* _Your objective_
Set down a word-for-word copy of the data below, limited to the lines from the first through the line with "(** C3: on the".

* _Exercise data_
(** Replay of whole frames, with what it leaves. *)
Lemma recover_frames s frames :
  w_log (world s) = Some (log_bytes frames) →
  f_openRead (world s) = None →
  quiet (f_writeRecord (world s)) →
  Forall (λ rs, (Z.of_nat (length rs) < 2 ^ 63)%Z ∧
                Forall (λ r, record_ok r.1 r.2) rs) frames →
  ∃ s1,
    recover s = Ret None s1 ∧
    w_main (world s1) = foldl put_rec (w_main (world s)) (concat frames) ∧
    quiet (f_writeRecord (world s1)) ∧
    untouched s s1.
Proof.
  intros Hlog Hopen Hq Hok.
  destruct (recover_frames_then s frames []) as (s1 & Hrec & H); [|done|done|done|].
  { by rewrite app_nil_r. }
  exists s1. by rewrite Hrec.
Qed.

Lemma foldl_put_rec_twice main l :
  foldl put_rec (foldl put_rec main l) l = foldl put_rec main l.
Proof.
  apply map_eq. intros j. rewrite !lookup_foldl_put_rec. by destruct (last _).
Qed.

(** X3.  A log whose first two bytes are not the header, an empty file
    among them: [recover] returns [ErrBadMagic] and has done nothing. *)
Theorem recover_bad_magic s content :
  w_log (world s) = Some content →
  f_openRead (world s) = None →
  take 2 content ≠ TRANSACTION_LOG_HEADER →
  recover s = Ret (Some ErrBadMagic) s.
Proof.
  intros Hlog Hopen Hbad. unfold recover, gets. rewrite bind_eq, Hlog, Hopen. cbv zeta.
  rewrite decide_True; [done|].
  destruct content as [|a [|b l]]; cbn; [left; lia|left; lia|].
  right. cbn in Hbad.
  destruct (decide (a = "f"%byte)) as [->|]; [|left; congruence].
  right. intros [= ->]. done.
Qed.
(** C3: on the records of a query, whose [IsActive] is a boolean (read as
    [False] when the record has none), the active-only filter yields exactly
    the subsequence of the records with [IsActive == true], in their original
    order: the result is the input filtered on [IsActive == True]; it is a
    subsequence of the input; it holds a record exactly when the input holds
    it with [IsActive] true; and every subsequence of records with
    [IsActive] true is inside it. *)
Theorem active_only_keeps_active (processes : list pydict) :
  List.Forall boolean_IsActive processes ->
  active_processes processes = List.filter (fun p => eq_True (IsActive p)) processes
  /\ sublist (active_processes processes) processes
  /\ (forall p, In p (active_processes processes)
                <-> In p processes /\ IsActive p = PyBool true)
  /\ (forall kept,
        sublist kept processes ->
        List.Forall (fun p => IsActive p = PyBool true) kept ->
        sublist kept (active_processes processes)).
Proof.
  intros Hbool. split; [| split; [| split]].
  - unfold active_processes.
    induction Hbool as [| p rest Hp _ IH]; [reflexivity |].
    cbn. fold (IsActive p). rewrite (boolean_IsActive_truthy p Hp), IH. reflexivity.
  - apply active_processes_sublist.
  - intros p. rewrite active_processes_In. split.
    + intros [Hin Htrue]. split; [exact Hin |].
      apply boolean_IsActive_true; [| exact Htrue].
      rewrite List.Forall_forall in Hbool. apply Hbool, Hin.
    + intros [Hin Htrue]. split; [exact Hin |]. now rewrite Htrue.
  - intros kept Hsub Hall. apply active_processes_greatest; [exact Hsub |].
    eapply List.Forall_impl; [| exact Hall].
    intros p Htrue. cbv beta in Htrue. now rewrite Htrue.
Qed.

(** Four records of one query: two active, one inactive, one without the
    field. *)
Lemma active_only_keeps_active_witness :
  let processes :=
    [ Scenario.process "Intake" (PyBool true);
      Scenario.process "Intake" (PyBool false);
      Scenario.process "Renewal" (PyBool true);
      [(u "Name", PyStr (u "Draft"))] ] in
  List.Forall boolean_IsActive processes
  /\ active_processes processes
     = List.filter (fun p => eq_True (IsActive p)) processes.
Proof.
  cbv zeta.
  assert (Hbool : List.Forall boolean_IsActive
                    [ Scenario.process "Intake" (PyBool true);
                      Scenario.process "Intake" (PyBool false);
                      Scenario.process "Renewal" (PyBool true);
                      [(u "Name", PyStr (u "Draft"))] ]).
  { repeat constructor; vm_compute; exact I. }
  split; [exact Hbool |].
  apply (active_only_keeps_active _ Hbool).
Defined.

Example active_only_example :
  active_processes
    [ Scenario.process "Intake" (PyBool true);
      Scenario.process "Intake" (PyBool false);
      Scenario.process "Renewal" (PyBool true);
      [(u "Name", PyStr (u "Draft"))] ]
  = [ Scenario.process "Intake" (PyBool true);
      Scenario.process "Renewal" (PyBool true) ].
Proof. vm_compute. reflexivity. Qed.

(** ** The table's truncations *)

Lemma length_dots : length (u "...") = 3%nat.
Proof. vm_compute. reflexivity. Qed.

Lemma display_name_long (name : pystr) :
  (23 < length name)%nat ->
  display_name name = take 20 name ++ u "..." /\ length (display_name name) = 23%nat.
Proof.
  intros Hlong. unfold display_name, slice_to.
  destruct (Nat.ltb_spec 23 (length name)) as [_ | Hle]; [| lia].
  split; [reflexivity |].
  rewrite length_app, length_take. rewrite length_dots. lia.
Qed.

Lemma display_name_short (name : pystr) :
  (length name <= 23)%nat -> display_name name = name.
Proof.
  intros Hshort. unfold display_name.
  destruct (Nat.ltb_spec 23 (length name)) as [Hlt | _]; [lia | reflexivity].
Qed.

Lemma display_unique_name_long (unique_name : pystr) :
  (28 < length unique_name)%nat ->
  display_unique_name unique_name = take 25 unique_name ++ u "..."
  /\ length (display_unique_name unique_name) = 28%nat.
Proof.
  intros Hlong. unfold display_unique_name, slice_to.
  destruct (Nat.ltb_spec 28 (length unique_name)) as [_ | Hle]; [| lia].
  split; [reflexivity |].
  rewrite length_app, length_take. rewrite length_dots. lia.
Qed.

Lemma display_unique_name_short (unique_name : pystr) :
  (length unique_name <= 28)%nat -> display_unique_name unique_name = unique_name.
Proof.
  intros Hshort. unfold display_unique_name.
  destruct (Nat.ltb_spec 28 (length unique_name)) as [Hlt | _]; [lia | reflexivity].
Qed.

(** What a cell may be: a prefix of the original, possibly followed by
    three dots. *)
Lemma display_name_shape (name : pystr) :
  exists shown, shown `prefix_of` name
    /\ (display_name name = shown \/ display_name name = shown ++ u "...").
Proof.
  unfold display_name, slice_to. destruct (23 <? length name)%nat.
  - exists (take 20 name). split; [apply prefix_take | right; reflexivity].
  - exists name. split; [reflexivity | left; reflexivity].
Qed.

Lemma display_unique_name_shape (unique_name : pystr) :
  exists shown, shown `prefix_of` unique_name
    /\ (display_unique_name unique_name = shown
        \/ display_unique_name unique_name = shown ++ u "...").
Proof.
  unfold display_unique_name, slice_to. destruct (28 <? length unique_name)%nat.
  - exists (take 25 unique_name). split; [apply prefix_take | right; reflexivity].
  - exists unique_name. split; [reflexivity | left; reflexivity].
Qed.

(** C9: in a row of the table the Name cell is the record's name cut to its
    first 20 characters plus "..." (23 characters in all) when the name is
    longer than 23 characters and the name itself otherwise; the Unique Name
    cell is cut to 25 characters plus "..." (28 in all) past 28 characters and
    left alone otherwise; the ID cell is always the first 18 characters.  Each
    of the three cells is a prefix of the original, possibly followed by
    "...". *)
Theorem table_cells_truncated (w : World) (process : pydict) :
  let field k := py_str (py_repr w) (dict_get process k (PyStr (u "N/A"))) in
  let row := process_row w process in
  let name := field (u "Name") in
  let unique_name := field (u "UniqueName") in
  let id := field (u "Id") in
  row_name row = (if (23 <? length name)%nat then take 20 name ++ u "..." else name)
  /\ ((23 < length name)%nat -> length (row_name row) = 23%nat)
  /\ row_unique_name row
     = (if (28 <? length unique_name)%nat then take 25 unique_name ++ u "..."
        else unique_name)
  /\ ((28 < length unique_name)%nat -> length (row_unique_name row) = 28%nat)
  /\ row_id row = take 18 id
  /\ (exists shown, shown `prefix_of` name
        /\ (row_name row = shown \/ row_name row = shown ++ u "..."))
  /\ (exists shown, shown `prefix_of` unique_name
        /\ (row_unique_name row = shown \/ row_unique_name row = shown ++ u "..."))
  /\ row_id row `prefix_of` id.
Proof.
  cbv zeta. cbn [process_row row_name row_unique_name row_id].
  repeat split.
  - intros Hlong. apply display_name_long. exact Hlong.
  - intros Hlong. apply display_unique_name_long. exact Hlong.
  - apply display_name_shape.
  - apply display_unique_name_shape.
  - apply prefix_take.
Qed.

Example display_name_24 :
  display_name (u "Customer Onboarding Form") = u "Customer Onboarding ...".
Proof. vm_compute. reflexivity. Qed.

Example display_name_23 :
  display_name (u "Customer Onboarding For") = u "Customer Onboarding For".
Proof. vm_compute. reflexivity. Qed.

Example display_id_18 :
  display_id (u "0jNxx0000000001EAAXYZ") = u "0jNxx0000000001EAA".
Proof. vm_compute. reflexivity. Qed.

* _Task answer_
(** Replay of whole frames, with what it leaves. *)
Lemma recover_frames s frames :
  w_log (world s) = Some (log_bytes frames) →
  f_openRead (world s) = None →
  quiet (f_writeRecord (world s)) →
  Forall (λ rs, (Z.of_nat (length rs) < 2 ^ 63)%Z ∧
                Forall (λ r, record_ok r.1 r.2) rs) frames →
  ∃ s1,
    recover s = Ret None s1 ∧
    w_main (world s1) = foldl put_rec (w_main (world s)) (concat frames) ∧
    quiet (f_writeRecord (world s1)) ∧
    untouched s s1.
Proof.
  intros Hlog Hopen Hq Hok.
  destruct (recover_frames_then s frames []) as (s1 & Hrec & H); [|done|done|done|].
  { by rewrite app_nil_r. }
  exists s1. by rewrite Hrec.
Qed.

Lemma foldl_put_rec_twice main l :
  foldl put_rec (foldl put_rec main l) l = foldl put_rec main l.
Proof.
  apply map_eq. intros j. rewrite !lookup_foldl_put_rec. by destruct (last _).
Qed.

(** X3.  A log whose first two bytes are not the header, an empty file
    among them: [recover] returns [ErrBadMagic] and has done nothing. *)
Theorem recover_bad_magic s content :
  w_log (world s) = Some content →
  f_openRead (world s) = None →
  take 2 content ≠ TRANSACTION_LOG_HEADER →
  recover s = Ret (Some ErrBadMagic) s.
Proof.
  intros Hlog Hopen Hbad. unfold recover, gets. rewrite bind_eq, Hlog, Hopen. cbv zeta.
  rewrite decide_True; [done|].
  destruct content as [|a [|b l]]; cbn; [left; lia|left; lia|].
  right. cbn in Hbad.
  destruct (decide (a = "f"%byte)) as [->|]; [|left; congruence].
  right. intros [= ->]. done.
Qed.
(** C3: on the records of a query, whose [IsActive] is a boolean (read as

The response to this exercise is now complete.